Although all the interest surrounding the Nov. 4, 2008, elections currently is directed at the presidential candidates, the state election systems on which we’ll rely that day also require greater attention.
The act of voting is vital to preserving America’s democracy. Yet the election systems that the United States will use to cast and count votes, resolve disputes, and select our next president remain flawed.
From voting machines to provisional ballots to voter identification requirements, the “nuts and bolts” of the country’s election systems have generated bipartisan concern and a variety of reform efforts over the past seven years. We eliminated punch cards and implemented provisional balloting to protect against disenfranchisement from errors in the voter rolls. But vulnerabilities remain that could cause serious problems in future elections.

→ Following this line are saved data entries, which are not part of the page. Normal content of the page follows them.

(* ===== verification/ShareProcess.v ===== *)
(** * The worker's process (internal/share/process.go)

    [Start] runs the detached worker, hands it its record through a pipe, and
    waits until the worker reports that it is ready; on every failure the
    process is stopped and what it may have left is cleaned up.  The program's
    calls are the pipes, the process, the lease and the socket's file; what the
    worker writes on the readiness pipe is an answer of the environment.  The
    check for a process that was never started is left out of
    [stopStartedProcess], which [Start] calls only afterwards. *)

From S2P Require Import Prelude Program GoString GoUnicode GoErrors GoConv GoPath GoOS Target InstanceName Store.
From S2P Require Import Control ShareService.
Open Scope Z_scope.

Definition MaxLaunchBytes : Z := 65536.          (* 64 << 10 *)
Definition maxReadyBytes : Z := 1048576.         (* 1 << 20 *)
Definition maxStartupStderrBytes : Z := 8192.    (* 8 << 10 *)
Definition recordFD : Z := 3.
Definition readyFD : Z := 4.

(** [boundedTailWriter.Write]. *)
Definition boundedTail_Write (limit : Z) (payload data : bytes) : bytes :=
  if limit <=? 0 then data else
  let limit := Z.to_nat limit in
  if (limit <=? length payload)%nat then drop (length payload - limit) payload
  else
    let overflow := (length data + length payload - limit)%nat in
    (if (0 <? overflow)%nat then drop overflow data else data) ++ payload.

(** [withStartupStderr], given the output. *)
Definition withStartupStderr (err : error) (stderr : bytes) : error :=
  let detail := trim_space stderr in
  if detail ==b [] then err else EWrap [] err (!": " ++ detail).

Definition workerEarlyExitError (waitErr : option error) : error :=
  match waitErr with
  | None => EText !"wrap worker exited before readiness"
  | Some err => wrapf !"wrap worker exited before readiness: " err
  end.

Definition normalizedStopWaitError (err : option error) : option error :=
  match err with
  | Some e => if errors_as_exit e then None else err
  | None => None
  end.

(** ** What goes through the pipes

    The readiness status as one JSON value: what is written reads back, whatever
    comes after it. *)
Class ReadyCodec := {
  encode_ready : Status -> result bytes;
  decode_ready : bytes -> result Status;
  ready_law : forall st, sendable_status st -> exists data, encode_ready st = Ok data /\ decode_ready data = Ok st
}.

Section Pipes.
Context `{UnicodeTables} `{RecordCodec} `{ReadyCodec}.

Definition EncodeLaunch (record : Record_) : result bytes :=
  match Record_Validate record with
  | Some err => Err err
  | None =>
      match encode_record record with
      | Err err => Err (wrapf !"encode worker launch record: " err)
      | Ok output =>
          fail_if MaxLaunchBytes <? len output with EText !"worker launch record is too large";;
          Ok output
      end
  end.

(** [input] is what the reader delivers before its end or an error. *)
Definition ReadLaunch (input : bytes) (readErr : option error) (expectedID expectedControlSocket : bytes) : result Record_ :=
  let data := take (Z.to_nat (MaxLaunchBytes + 1)) input in
  match (if MaxLaunchBytes <? len data then None else readErr) with
  | Some err => Err (wrapf !"read worker launch record: " err)
  | None =>
  fail_if MaxLaunchBytes <? len data with EText !"worker launch record is too large";;
  match decode_first data with
  | Err err => Err (wrapf !"decode worker launch record: " err)
  | Ok (record, rest) =>
      match decode_next rest with
      | Err err =>
          fail_if negb (errors_is IoEOF err) with EText !"worker launch record contains trailing JSON";;
          match Record_Validate record with
          | Some err => Err err
          | None =>
              fail_if negb (ID record ==b expectedID) || negb (ControlSocket record ==b expectedControlSocket)
                with EText !"worker launch identity does not match arguments";;
              Ok record
          end
      | Ok _ => Err (EText !"worker launch record contains trailing JSON")
      end
  end
  end.

Definition incomplete (status : Status) : bool :=
  (StID status ==b []) || (StName status ==b []) || negb (State status ==b !"ready") || (PairingURL status ==b []).

(** [WriteReady]: what is written. *)
Definition WriteReady (status : Status) : result bytes :=
  fail_if incomplete status with EText !"worker readiness status is incomplete";;
  match encode_ready status with
  | Err err => Err (wrapf !"write worker readiness: " err)
  | Ok data => Ok data
  end.

Definition readReady (input : bytes) (readErr : option error) : result Status :=
  match decode_ready (take (Z.to_nat (maxReadyBytes + 1)) input) with
  | Err err => Err (wrapf !"read worker readiness: " (default err readErr))
  | Ok status =>
      fail_if incomplete status with EText !"worker returned incomplete readiness status";;
      Ok status
  end.
End Pipes.

(** ** The calls *)

Inductive pfile := RecordRead | RecordWrite | ReadyRead | ReadyWrite.
#[export] Instance pfile_eq_dec : EqDecision pfile.
Proof. solve_decision. Defined.

Inductive start_event :=
| StartupDone (err : error)                                   (* [startupCtx] has ended *)
| ReadyDone (input : bytes) (readErr : option error)          (* what came through the readiness pipe *)
| WorkerExited (waitErr : option error).

Inductive pcall :=
| PPipe (r w : pfile)
| PStart (args : list bytes)
| PClose (f : pfile)
| PWrite (payload : bytes)            (* on the record pipe *)
| PSelect
| PPoll                               (* [completedWorkerWait] *)
| PStderr
| PSignal                             (* SIGTERM *)
| PAwait                              (* receive from [waitDone], or a timer *)
| PKillGroup (pid : Z)
| PKill
| PAcquireLease (s : Store) (id : bytes)
| PCleanupHelper (t : Target) (id : bytes)
| PLstat (path : bytes)
| PRemove (path : bytes)
| PLeaseClose.

Definition panswer (c : pcall) : Type :=
  match c with
  | PPipe _ _ | PClose _ | PWrite _ | PSignal | PKillGroup _ | PKill | PAcquireLease _ _ | PCleanupHelper _ _
  | PRemove _ | PLeaseClose => option error
  | PStart _ => result Z
  | PSelect => start_event
  | PPoll | PAwait => option (option error)
  | PStderr => bytes
  | PLstat _ => result Info
  end.
Abbreviation pprog := (prog pcall panswer).

(** ** Cleaning up after the worker *)

Definition removeStartedControlSocket (record : Record_) : pprog (option error) :=
  let path := path_clean (ControlSocket record) in
  if negb (path_base path ==b (ID record ++ !".sock"))
  then mret (Some (EText !"started Wrap control socket is not derived from its instance ID")) else
  info ← ask (PLstat path);
  match (info : result Info) with
  | Err err => mret (if is_not_exist err then None
                     else Some (wrapf !"inspect started Wrap control socket: " err))
  | Ok info =>
      if negb (is_socket info) || is_symlink info
      then mret (Some (EText !"started Wrap control socket path is not a socket")) else
      err ← ask (PRemove path);
      mret match (err : option error) with
           | Some err => if is_not_exist err then None else Some (wrapf !"remove started Wrap control socket: " err)
           | None => None
           end
  end.

Definition cleanupStartedArtifacts (record : Record_) : pprog (option error) :=
  helperErr ← ask (PCleanupHelper (RecTarget record) (ID record));
  socketErr ← removeStartedControlSocket record;
  mret (errors_join [helperErr; socketErr]).

Definition cleanupReapedWorkerArtifacts (record : Record_) : pprog (option error) :=
  match ForRecord {| StateRoot := []; RuntimeRoot := [] |} record with
  | Err err => mret (Some err)
  | Ok store =>
      err ← ask (PAcquireLease store (ID record));
      match (err : option error) with
      | Some err => mret (Some (wrapf !"lock reaped Wrap worker cleanup: " err))
      | None =>
          cleaned ← cleanupStartedArtifacts record;
          closed ← ask PLeaseClose;
          mret (errors_join [cleaned; closed])
      end
  end.

(** An error that does not matter. *)
Definition unless (expected : error -> bool) (err : option error) : option error :=
  match err with
  | Some e => if expected e then None else err
  | None => None
  end.

Definition stopStartedProcess (pid : Z) (record : Record_) : pprog (option error) :=
  signalErr ← ask PSignal;
  let signalErr := unless (errors_is OsErrProcessDone) signalErr in
  waited ← ask PAwait;
  match (waited : option (option error)) with
  | Some waitErr =>
      cleanupErr ← cleanupReapedWorkerArtifacts record;
      mret (errors_join [signalErr; normalizedStopWaitError waitErr; cleanupErr])
  | None =>
      groupKillErr ← ask (PKillGroup pid);
      processKillErr ← ask PKill;
      waited ← ask PAwait;
      cleanupErr ← (match (waited : option (option error)) with
                    | Some _ => cleanupReapedWorkerArtifacts record
                    | None => mret None
                    end);
      let waitErr := match waited with
                     | Some waitErr => waitErr
                     | None => Some (EText !"detached Wrap worker did not exit after forced stop")
                     end in
      mret (errors_join [signalErr; unless (errors_is_sys ESRCH) groupKillErr;
                         unless (errors_is OsErrProcessDone) processKillErr; normalizedStopWaitError waitErr; cleanupErr])
  end.

(** ** [Start] *)

(** [errors.Join] of an error and others that may be nil. *)
Definition join_error (err : error) (errs : list (option error)) : error := EJoin (err :: omap id errs).

Section Start.
Context `{UnicodeTables} `{RecordCodec} `{ReadyCodec}.

Definition worker_args (executable : bytes) (record : Record_) : list bytes :=
  [executable; !"_serve"; !"--instance"; ID record; !"--control"; ControlSocket record;
   !"--record-fd"; itoa recordFD; !"--ready-fd"; itoa readyFD].

(** Stop the process, then fail. *)
Definition fail_stopped (err : error) (pid : Z) (record : Record_) : pprog error :=
  stopErr ← stopStartedProcess pid record; mret (join_error err [stopErr]).

Definition with_stderr (failure : pprog error) : pprog (result Status) :=
  failure ← failure; stderr ← ask PStderr; mret (Err (withStartupStderr failure stderr)).

Definition fail_exited (waitErr : option error) (record : Record_) : pprog error :=
  cleanupErr ← cleanupReapedWorkerArtifacts record; mret (join_error (workerEarlyExitError waitErr) [cleanupErr]).

Definition await_ready (pid : Z) (record : Record_) : pprog (result Status) :=
  e ← ask PSelect;
  match (e : start_event) with
  | StartupDone err => err ← fail_stopped err pid record; mret (Err err)
  | ReadyDone input readErr =>
      match readReady input readErr with
      | Err err => with_stderr (fail_stopped (wrapf !"wrap worker failed before readiness: " err) pid record)
      | Ok status =>
          if negb (StID status ==b ID record)
          then with_stderr (fail_stopped (EText !"worker returned mismatched instance ID") pid record) else
          exited ← ask PPoll;
          match (exited : option (option error)) with
          | Some waitErr => with_stderr (fail_exited waitErr record)
          | None => mret (Ok status)
          end
      end
  | WorkerExited waitErr => with_stderr (fail_exited waitErr record)
  end.

Definition launch (executable : bytes) (record : Record_) : pprog (result Status) :=
  started ← ask (PStart (worker_args executable record));
  match (started : result Z) with
  | Err err => mret (Err (wrapf !"start detached Wrap worker: " err))
  | Ok pid =>
      _ ← ask (PClose RecordRead);
      _ ← ask (PClose ReadyWrite);
      let record := with_pid record pid in
      let fail err := err ← fail_stopped err pid record; mret (Err err) in
      match EncodeLaunch record with
      | Err err => fail err
      | Ok payload =>
          err ← ask (PWrite payload);
          match (err : option error) with
          | Some err => fail (wrapf !"send worker launch record: " err)
          | None =>
              err ← ask (PClose RecordWrite);
              match (err : option error) with
              | Some err => fail (wrapf !"close worker launch record: " err)
              | None => await_ready pid record
              end
          end
      end
  end.

(** A pipe that is closed when the body ends; closing twice does no harm. *)
Definition with_pipe (r w : pfile) (before : bytes) (body : pprog (result Status)) : pprog (result Status) :=
  err ← ask (PPipe r w);
  match (err : option error) with
  | Some err => mret (Err (wrapf before err))
  | None => result ← body; _ ← ask (PClose w); _ ← ask (PClose r); mret result
  end.

Definition Start (ctx : bool) (executable : bytes) (record : Record_) : pprog (result Status) :=
  if negb ctx then mret (Err (EText !"worker startup context is required")) else
  if negb (is_abs executable) then mret (Err (EText !"worker executable path must be absolute")) else
  match Record_Validate (with_pid record 1) with
  | Some err => mret (Err (wrapf !"validate worker launch: " err))
  | None =>
      with_pipe RecordRead RecordWrite !"create worker record pipe: "
        (with_pipe ReadyRead ReadyWrite !"create worker readiness pipe: " (launch executable record))
  end.
End Start.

We have just completed a yearlong study of the election systems of five Midwestern states: Illinois, Michigan, Minnesota, Ohio and Wisconsin. These states embody a variety of approaches to election administration, emblematic of the administrative structures and election procedures found in similar systems across the country. Most of these states have the potential to be “battleground” states in 2008, and each had a 2006 gubernatorial election that we examined. Their quality of election policies and procedures spanned a wide spectrum — some were relatively sound (Minnesota and Wisconsin), while others were not (Ohio and Illinois).

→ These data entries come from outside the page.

(* ===== verification/ShareProcessProps.v ===== *)
(** * A worker is ready, or gone and cleaned up after

    A monitor follows [Start]: which calls it may make when, and what is left
    at its end.  The launch record and the readiness status survive their
    pipes. *)

From S2P Require Import Prelude Program GoString GoUnicode GoErrors GoConv GoPath GoOS Target InstanceName Store.
From S2P Require Import PlainCodec Control PlainControl ShareService ShareProcess.
Open Scope Z_scope.

(** ** The tail of stderr *)

Lemma boundedTail_lastn limit payload out : 0 < limit ->
  boundedTail_Write limit payload (lastn (Z.to_nat limit) out) = lastn (Z.to_nat limit) (out ++ payload).
Proof.
  intros Hl. unfold boundedTail_Write. rewrite (proj2 (Z.leb_gt _ _)) by done.
  apply lastn_write.
Qed.

(** ** The monitor *)

(** What is known of the worker's control socket. *)
Inductive path_state :=
| PathUnknown | PathIsSocket | PathIsOther     (* a link, or no socket *)
| PathGone | PathFailed (err : error).         (* could not be looked at, or not removed *)

Record watched := {
  w_pid : option Z;              (* the process that was started *)
  w_exited : bool;               (* its exit was observed *)
  w_signalled : bool;
  w_killed : bool;               (* the group and the process *)
  w_sent : option bytes;         (* the launch record *)
  w_handing : bool;              (* the launch record was written, its pipe is not yet closed *)
  w_lease : bool;
  w_socket : path_state;
  w_denied : bool;               (* the lease could not be had *)
  w_cleaned : bool;              (* the helper was cleaned up *)
  w_open : list pfile;
  w_failures : list error
}.
#[export] Instance eta_watched : Eta watched := fun s =>
  {| w_pid := w_pid s; w_exited := w_exited s; w_signalled := w_signalled s; w_killed := w_killed s;
     w_sent := w_sent s; w_handing := w_handing s; w_lease := w_lease s; w_socket := w_socket s; w_denied := w_denied s;
     w_cleaned := w_cleaned s; w_open := w_open s; w_failures := w_failures s |}.
(* ===== verification/GoShell.v ===== *)
(** * Words of a shell command

    [shellQuote] (cmd/wrap/commands.go) and [shellWord] (internal/doctor/doctor.go)
    write words for a POSIX shell; [sh_words] reads the words of a simple
    command: blanks separate, single quotes take everything, a backslash takes
    the next character, and a character that could mean anything else ends the
    reading. *)

From S2P Require Import Prelude GoString GoUnicode.
Open Scope Z_scope.

Definition shellQuote (value : bytes) : bytes := !"'" ++ replace_byte "'" !"'\''" value ++ !"'".

(** The test of [shellWord] on a character. *)
Definition shell_plain (char : Z) : bool :=
  negb (((char <? 97) || (122 <? char)) && ((char <? 65) || (90 <? char)) &&
        ((char <? 48) || (57 <? char)) && negb ((char =? 46) || (char =? 95) || (char =? 45))).

Definition shellWord (value : bytes) : bytes :=
  if existsb (fun rw => negb (shell_plain (fst rw))) (runes value) then shellQuote value else value.

(** ** Reading *)

Inductive sh_state := Between | InWord (word : bytes) | InQuotes (word : bytes).

Definition sh_literal (b : byte) : bool :=
  shell_plain (bz b) || existsb (Byte.eqb b) !"/+,:@%" || (0x80 <=? bz b).

Fixpoint sh_read (st : sh_state) (s : bytes) : option (list bytes) :=
  match s, st with
  | [], Between => Some []
  | [], InWord w => Some [w]
  | [], InQuotes _ => None
  | b :: s, InQuotes w =>
      if Byte.eqb b "'" then sh_read (InWord w) s else sh_read (InQuotes (w ++ [b])) s
  | b :: s', st =>
      let w := match st with InWord w => w | _ => [] end in
      if Byte.eqb b " " then
        match st with
        | InWord w => ws ← sh_read Between s'; Some (w :: ws)
        | _ => sh_read Between s'
        end
      else if Byte.eqb b "'" then sh_read (InQuotes w) s'
      else if Byte.eqb b x5c then
        match s' with
        | c :: s'' => if Byte.eqb c x0a then None else sh_read (InWord (w ++ [c])) s''
        | [] => None
        end
      else if sh_literal b then sh_read (InWord (w ++ [b])) s'
      else None
  end.
Definition sh_words (s : bytes) : option (list bytes) := sh_read Between s.

(** ** A quoted word is read back *)

Lemma sh_quoted value : forall w rest,
  sh_read (InQuotes w) (replace_byte "'" !"'\''" value ++ !"'" ++ rest) = sh_read (InWord (w ++ value)) rest.
Proof.
  induction value as [|b value IH]; intros w rest; [by rewrite app_nil_r|].
  unfold replace_byte. cbn [flat_map]. fold (replace_byte "'" !"'\''" value).
  destruct (byte_eqb_spec b "'") as [->|Hne].
  - cbn [Byte.eqb]. rewrite <- app_assoc.
    transitivity (sh_read (InQuotes (w ++ ["'"%byte])) (replace_byte "'" !"'\''" value ++ !"'" ++ rest)); [done|].
    rewrite IH. by rewrite <- app_assoc.
  - cbn [app sh_read]. rewrite (proj2 (byte_eqb_false b "'")) by done. rewrite IH. by rewrite <- app_assoc.
Qed.

(** The word that a quoted string adds to, wherever a word may go on. *)
Definition word_of (st : sh_state) : bytes := match st with InWord w => w | _ => [] end.

Lemma sh_quote value st rest : (forall w, st <> InQuotes w) ->
  sh_read st (shellQuote value ++ rest) = sh_read (InWord (word_of st ++ value)) rest.
Proof.
  intros Hst. unfold shellQuote. rewrite <- !app_assoc. destruct st; [..|by edestruct Hst];
    cbn [app sh_read]; apply sh_quoted.
Qed.

Lemma sh_literal_only b : sh_literal b && (Byte.eqb b " " || Byte.eqb b "'" || Byte.eqb b x5c) = false.
Proof. apply negb_true_iff. revert b. all_bytes. Qed.

Lemma sh_plain_word value : Forall (fun b => sh_literal b = true) value ->
  forall st rest, (forall w, st <> InQuotes w) -> value <> [] ->
  sh_read st (value ++ rest) = sh_read (InWord (word_of st ++ value)) rest.
Proof.
  induction 1 as [|b value Hb Hv IH]; intros st rest Hst Hne; [done|].
  pose proof (sh_literal_only b) as Ho. rewrite Hb in Ho. cbn [andb] in Ho.
  apply orb_false_iff in Ho as [[H1 H2]%orb_false_iff H3].
  assert (Hstep : sh_read st ((b :: value) ++ rest) = sh_read (InWord (word_of st ++ [b])) (value ++ rest)).
  { destruct st; [..|by edestruct Hst]; cbn [app sh_read word_of]; by rewrite H1, H2, H3, Hb. }
  rewrite Hstep. destruct value as [|c value]; [done|]. rewrite IH by done. cbn [word_of]. by rewrite <- app_assoc.
Qed.

(** Where a word ends. *)
Definition word_ends (rest : bytes) : Prop := rest = [] \/ exists rest', rest = " "%byte :: rest'.

Lemma sh_word_ends w rest : word_ends rest ->
  sh_read (InWord w) rest = ws ← sh_words rest; Some (w :: ws).
Proof. intros [->|[rest' ->]]; [done|]. unfold sh_words. cbn. by destruct (sh_read Between rest'). Qed.

(** A word written in either way, then the others. *)
Lemma sh_quote_word value rest : word_ends rest ->
  sh_words (shellQuote value ++ rest) = ws ← sh_words rest; Some (value :: ws).
Proof. intros Hr. unfold sh_words at 1. rewrite sh_quote by done. by apply sh_word_ends. Qed.

Lemma shell_plain_bytes value : existsb (fun rw => negb (shell_plain (fst rw))) (runes value) = false ->
  Forall (fun b => shell_plain (bz b) = true) value.
Proof.
  induction value as [|c r s Hc Hr IH] using runes_ind; [done|]. rewrite Hr. cbn [existsb fst].
  intros [Hp%negb_false_iff Hs]%orb_false_iff. apply Forall_app. split; [|by apply IH].
  destruct Hc as [b Hb|s' r Hne Hh Hr']; [by apply Forall_singleton|]. exfalso.
  unfold shell_plain in Hp. guards. lia.
Qed.

Lemma sh_shell_word value rest : value <> [] -> word_ends rest ->
  sh_words (shellWord value ++ rest) = ws ← sh_words rest; Some (value :: ws).
Proof.
  intros Hne Hr. unfold shellWord. destruct (existsb _ _) eqn:Hp; [by apply sh_quote_word|].
  unfold sh_words at 1. rewrite sh_plain_word; [by apply sh_word_ends| |done|done].
  eapply Forall_impl; [by apply shell_plain_bytes|]. cbn. intros b Hb. unfold sh_literal. by rewrite Hb.
Qed.

Lemma sh_space rest : sh_words (" "%byte :: rest) = sh_words rest.
Proof. done. Qed.

(** A word of characters that stand for themselves, then the others. *)
Lemma sh_literal_word value rest : Forall (fun b => sh_literal b = true) value -> value <> [] -> word_ends rest ->
  sh_words (value ++ rest) = ws ← sh_words rest; Some (value :: ws).
Proof. intros Hv Hne Hr. unfold sh_words at 1. rewrite sh_plain_word by done. by apply sh_word_ends. Qed.

Lemma sh_literal_words value rest : Forall (fun b => sh_literal b = true) value -> value <> [] ->
  sh_words (value ++ " "%byte :: rest) = ws ← sh_words rest; Some (value :: ws).
Proof. intros Hv Hne. rewrite sh_literal_word by first [done|right; by eexists]. by rewrite sh_space. Qed.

Among the problems we found: poll workers who were unaware of or unable to enforce regulations; partisan election administrators issuing inconsistent or illogical rulings; arcane policies that prevented some voters from registering; and inconsistencies in administering rules, resulting in voters receiving unequal treatment.
Our study leads us to make several suggestions for legislative leaders, as well as state and local election officials. Mindful that too much reform too quickly presents its own dangers, we tailor our recommendations to those that would be less likely to cause inadvertent disenfranchisement resulting from polling place confusion. Here are our main proposals:
States should improve access by reducing barriers to registration. Making it easier to register to vote is one of few reforms that have proved to increase voter turnout. One way of increasing voter turnout is Election Day registration, when eligible citizens whose names do not appear on the list can register on the spot and vote. Minnesota and Wisconsin are among several states that have achieved great success with EDR. Although these states do not suffer from fraud that would undercut the use of EDR or discourage its use elsewhere, other states reluctant to embrace this reform might consider Michigan’s system of affidavit voting, which protects voters whose names are not on the voter rolls even though they have attempted to register.
States need to ensure polling places have enough well-trained poll workers. This was a problem in each state we studied. Such issues inevitably lead to voting delays, increase the number of provisional ballots issued and possibly create security questions.
States should expand in-person early voting instead of no-excuse absentee voting. No area presents a greater risk of voter fraud than the absentee ballot process. If states wish to make voting more convenient, we suggest they implement the more secure, in-person early voting.
State legislatures must provide the tools necessary to enforce consistency across counties and municipalities. Our study confirmed that state election laws were not always being followed on the local level. Consistent treatment of voters and votes is essential to sound election administration. To better enforce compliance with uniform state policies, state election officials should condition state funding on local compliance and conduct audits of local practices.
States need to re-examine their post-election dispute procedures. States need to make sure they have clear, bipartisan and transparent processes for canvasses, recounts and contests. They also should consider creating specialized election courts — structured to be bipartisan — to deal with post-election disputes. Ideally, judges resolving election disputes should be above the partisan fray, as well as able to act with unusual speed. In our five-state study we are concerned that each state’s judiciary would be perceived by its citizens not as neutral, but rather as political allies of one side or the other.
Congress should allow states more time to complete recounts and resolve election contests in presidential elections. The current presidential election calendar does not give states enough time to resolve disputes and could potentially leave the selection of a state’s presidential electors to the House of Representatives. By simply delaying the Electoral College meeting to Jan. 3, states would have an additional three weeks to resolve issues like those that arose in 2000.
These are just a few of the reforms that we suggest. If our political representatives are to serve with their electorate’s full confidence, the processes used to select those representatives must be sound. As a nation, we must continue improving our election systems to promote greater access, integrity and finality. Our democracy depends on it.
Steven F. Huefner, Daniel P. Tokaji and Edward B. Foley are professors at The Ohio State University Moritz College of Law and faculty of Election Law @ Moritz, a nonpartisan organization that analyzes election law issues. The three are co-authors of “From Registration to Recounts: The Election Ecosystems of Five Midwestern States.”